Senti-me na pele de cada um daqueles 72 discípulos escolhidos pelo Senhor, conforme é relatado no Evangelho desta quarta feira (Lc 10,1-9). “O Senhor escolheu outros setenta e dois discípulos e os enviou dois a dois, na sua frente, a toda cidade e lugar aonde ele próprio devia ir” (Lc 10,1). Evidentemente que não me sentia um auto-enviado, até porque sempre tive a noção clara de que Jesus é o enviado do Pai e, por este motivo, quem envia é Deus mesmo. Sentir-se auto-enviado é o mesmo que anunciar a si mesmo, sendo que nem, Jesus anunciou a si mesmo. A missão do envio é dom do próprio Deus que envia quem Ele quer e como quer.

Igreja que se faz no caminho. Aliás, esta foi inclusive a primeira designação dos primeiros cristãos seguidores de Jesus. Eles pertenciam a um grupo, denominado “do caminho”. Evangelizar é um ato que se dá no caminho. Num sair de si mesmo e ir ao encontro do outro que também está desenvolvendo o seu processo no caminho da vida. A missão do seguidor e da seguidora de Jesus é a de anunciar o Evangelho. Discípulos e discípulas são os anunciadores da Boa Notícia no caminho, num trabalho de realização dos atos que concretizam o Reino de Deus entre nós. Aqueles que não aderirem à Boa Notícia ficarão fora da Nova História, trazida pelo Projeto de Deus.

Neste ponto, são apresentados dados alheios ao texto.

(** * CFO Helper: the metrics engine and the usage store

    A shallow embedding of [src/App.tsx] (the client-side metrics engine) and
    of the serverless function that fronts the key-value store.

    Numbers.  Every slider of the UI has integer bounds and an integer step,
    and the market-data refresh applies [Math.floor], so the six scenario
    parameters are integers; they are modelled in [Z].  The modules [App],
    [Server] and [Client] compute on them exactly: sums, differences and
    products in [Z], a quotient as the rational it denotes, together with
    the three non-finite results a JavaScript division can produce.  That is
    what the IEEE doubles of the program compute as long as every integer
    involved stays within 2^53 in magnitude, as in every state the sliders
    can reach.  The module [Double] gives the same computations with the
    rounding of each operation to the nearest double, for all integers; the
    statements that depend on the magnitude of the values are made on it,
    and carry the range in which the two agree.

    Time.  An ISO-8601 text produced by [toISOString] is represented by the
    instant (milliseconds since the epoch) it denotes; parsing such a text
    back with [new Date(_).getTime()] returns that instant. *)

From Stdlib Require Import ZArith QArith Qround Lia Sorted Permutation.
From stdpp Require Import gmap strings list pretty.
From Stdlib Require Import Ascii.

#[local] Open Scope Z_scope.

(** ** JavaScript numbers, as far as the program uses them *)

Module JS.

Inductive number : Type :=
| Fin (q : Q)
| PosInf
| NegInf
| NaN.

Definition of_Z (z : Z) : number := Fin (inject_Z z).

(** [a / b] on integer operands, as the exact quotient; the double it is
    rounded to is [Double.div] below.  A zero divisor gives a signed
    infinity, or NaN for [0 / 0]; the divisor of this program is never a
    negative zero. *)
Definition div (a b : Z) : number :=
  if b =? 0 then
    (if a =? 0 then NaN else if 0 <? a then PosInf else NegInf)
  else Fin (inject_Z a / inject_Z b)%Q.

(** [Math.ceil]. *)
Definition ceil (x : number) : number :=
  match x with
  | Fin q => of_Z (Qceiling q)
  | other => other
  end.

Definition Qlt_bool (x y : Q) : bool :=
  (Qnum x * QDen y <? Qnum y * QDen x).

(** [x < y]; every comparison with NaN is false. *)
Definition lt (x y : number) : bool :=
  match x, y with
  | Fin a, Fin b => Qlt_bool a b
  | NaN, _ | _, NaN => false
  | NegInf, (Fin _ | PosInf) => true
  | Fin _, PosInf => true
  | _, _ => false
  end.

(** [x > y] is [y < x]. *)
Definition gt (x y : number) : bool := lt y x.

(** [x >= y]: false on NaN, otherwise the negation of [x < y]. *)
Definition ge (x y : number) : bool :=
  match x, y with
  | NaN, _ | _, NaN => false
  | _, _ => negb (lt x y)
  end.

Definition is_finite (x : number) : Prop := exists q, x = Fin q.

End JS.

(** ** The metrics engine of [App.tsx] *)

Module App.

(** The component state the derived values are computed from
    ([employees[0]], ..., [fixedMonthlyCosts]). *)
Record params : Type := Params {
  employees : Z;
  marketingBudget : Z;
  productPrice : Z;
  currentCash : Z;
  baseCustomerCount : Z;
  fixedMonthlyCosts : Z
}.

Definition monthlySalaryCost (p : params) : Z := employees p * 60000.

Definition totalMonthlyBurn (p : params) : Z :=
  monthlySalaryCost p + marketingBudget p + fixedMonthlyCosts p.

Definition monthlyRevenue (p : params) : Z :=
  baseCustomerCount p * productPrice p.

Definition netCashFlow (p : params) : Z :=
  monthlyRevenue p - totalMonthlyBurn p.

Definition runwayMonths (p : params) : JS.number :=
  if 0 <? totalMonthlyBurn p
  then JS.div (currentCash p) (totalMonthlyBurn p)
  else JS.of_Z 999.

Definition breakEvenCustomers (p : params) : JS.number :=
  JS.ceil (JS.div (totalMonthlyBurn p) (productPrice p)).

(** The initial state of the component, which is the spec's example. *)
Definition initial : params :=
  {| employees := 5; marketingBudget := 30000; productPrice := 150;
     currentCash := 800000; baseCustomerCount := 100;
     fixedMonthlyCosts := 20000 |}.

(** An entry of [getAIRecommendations]; [icon] is the name of the icon
    component. *)
Record recommendation : Type := Recommendation {
  type : string;
  icon : string;
  title : string;
  message : string;
  color : string
}.

(** [if (c) recommendations.push(r)] *)
Definition push_if {A} (c : bool) (r : A) (l : list A) : list A :=
  if c then l ++ [r] else l.

Definition getAIRecommendations (p : params) : list recommendation :=
  let recommendations := [] in
  let recommendations :=
    push_if (JS.lt (runwayMonths p) (JS.of_Z 3))
      {| type := "critical"; icon := "AlertTriangle";
         title := "Critical Cash Situation";
         message := "Immediate action required. Consider reducing costs or raising funds within 60 days.";
         color := "text-red-400" |} recommendations in
  let recommendations :=
    push_if (0 <=? netCashFlow p)
      {| type := "positive"; icon := "CheckCircle";
         title := "Profitable Operations";
         message := "Great! Consider reinvesting profits into growth or building reserves.";
         color := "text-green-400" |} recommendations in
  let recommendations :=
    push_if ((10 <? employees p) && JS.lt (runwayMonths p) (JS.of_Z 6))
      {| type := "warning"; icon := "TrendingDown";
         title := "High Burn from Team Size";
         message := "Consider optimizing team size or increasing revenue to sustain current headcount.";
         color := "text-yellow-400" |} recommendations in
  let recommendations :=
    push_if ((productPrice p <? 100)
             && JS.gt (breakEvenCustomers p) (JS.of_Z 500))
      {| type := "opportunity"; icon := "TrendingUp";
         title := "Pricing Opportunity";
         message := "Consider raising prices. Even a 20% increase could significantly improve unit economics.";
         color := "text-blue-400" |} recommendations in
  recommendations.

(** An entry of the chart data. *)
Record point : Type := Point {
  month : string;
  cash : Z;
  revenue : Z;
  expenses : Z;
  netFlow : Z
}.

(** The months the [for] loop runs through: [month = 1; month <= 12; month++]. *)
Definition months : list Z := Eval cbv in map Z.of_nat (seq 1 12).

(** One iteration of the loop of [generateProjectionData], on the loop state
    [(cashBalance, data)]. *)
Definition projection_step (p : params) (st : Z * list point) (m : Z)
  : Z * list point :=
  let cashBalance := fst st + netCashFlow p in
  (cashBalance,
   snd st ++ [ {| month := "Month " +:+ pretty m;
                  cash := Z.max 0 cashBalance;
                  revenue := monthlyRevenue p;
                  expenses := totalMonthlyBurn p;
                  netFlow := netCashFlow p |} ]).

Definition generateProjectionData (p : params) : list point :=
  snd (fold_left (projection_step p) months (currentCash p, [])).

Definition nonneg (p : params) : Prop :=
  0 <= employees p /\ 0 <= marketingBudget p /\ 0 <= productPrice p /\
  0 <= currentCash p /\ 0 <= baseCustomerCount p /\ 0 <= fixedMonthlyCosts p.

End App.

(** ** The serverless function in front of the key-value store *)

Module Server.

(** *** Data *)

(** The usage counters record stored under ["cfo-helper-usage"].  The
    default [{ scenarios: 0, reports: 0 }] has no [lastUpdated] field. *)
Record usage : Type := Usage {
  scenarios : Z;
  reports : Z;
  lastUpdated : option N
}.

(** A JSON object whose fields the server only passes through; the fields
    are numbers, as the scenario parameters and the derived metrics are. *)
Definition payload : Type := list (string * Z).

(** [{ ...o, k1: _, ..., kn: _ }] keeps the fields of [o] that are not
    overridden by the literal. *)
Definition spread_except (ks : list string) (o : payload) : payload :=
  filter (fun f => negb (existsb (String.eqb (fst f)) ks)) o.

(** A stored scenario: [{ ...scenarioData, timestamp }]. *)
Record scenario : Type := Scenario {
  scenarioData : payload;
  timestamp : N
}.

(** The fields the report helpers read from [data.metrics], for integer
    amounts, as the component computes them. *)
Record metrics : Type := Metrics {
  totalMonthlyBurn : Z;
  monthlyRevenue : Z;
  runwayMonths : JS.number;
  employees : Z;
  productPrice : Z;
  currentCash : Z
}.

(** The body of POST /generate-report; [metrics] is absent when the body has
    no such field. *)
Record reportData : Type := ReportData {
  metrics_field : option metrics;
  other_fields : payload
}.

Record insight : Type := Insight {
  category : string;
  type : string;
  message : string
}.

Record projection : Type := Projection {
  month : Z;
  cashBalance : Z;
  revenue : Z;
  expenses : Z;
  netFlow : Z
}.

(** [enhancedReport]: the fields of the request body, with [id], [timestamp],
    [aiInsights] and [projections] added. *)
Record report : Type := Report {
  report_metrics : option metrics;
  report_fields : payload;
  id : string;
  report_timestamp : N;
  aiInsights : list insight;
  projections : list projection
}.

(** What a key of the store can hold. *)
Inductive value : Type :=
| VUsage (u : usage)
| VScenario (s : scenario)
| VReport (r : report).

Inductive exn : Type :=
| StoreError      (* a store operation rejected *)
| SyntaxError     (* [c.req.json()] on a malformed body *)
| TypeError.      (* destructuring an absent [data.metrics] *)

(** *** The environment of a request

    [faults] says, for each store operation to come, whether it throws;
    [ticks] says by how many milliseconds the clock has advanced at each
    reading to come; [console] collects what the handlers print with
    [console.log]. *)
Record world : Type := World {
  kv : gmap string value;
  clock : N;
  ticks : list N;
  faults : list bool;
  console : list string
}.

Definition set_kv (m : gmap string value) (w : world) : world :=
  {| kv := m; clock := clock w; ticks := ticks w; faults := faults w;
     console := console w |}.

Definition set_faults (fs : list bool) (w : world) : world :=
  {| kv := kv w; clock := clock w; ticks := ticks w; faults := fs;
     console := console w |}.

Dom Walmor Oliveira de Azevedo, arcebispo de Belo Horizonte (MG) e presidente da Conferência Nacional dos Bispos do Brasil (CNBB), disse em uma de suas entrevistas recentes que: “estamos vivendo o crescimento de um cristianismo torto”, numa ênfase acentuada da “teologia da prosperidade”. Um movimento que cresce assustadoramente e que ele denomina de “petencostalização” e “protestantização” da fé do povo, desvirtuando a missão originaria de Jesus de Nazaré. “Um cristianismo que não se baseia na solidariedade universal e na fraternidade é um cristianismo torto”, conclui Dom Walmor. Cristianismo libertador, que fez nosso bispo Pedro, assumir até as ultimas conseqüências a opção pelas causas dos empobrecidos do “Vale dos esquecidos”. Quando relatei a ele a façanha de ter atravessado as águas do rio e, ainda com as roupas molhadas, ele simplesmente disse para mim: “que bom! Assim você foi batizado nas águas do Mato Grosso! Bem vindo à Prelazia!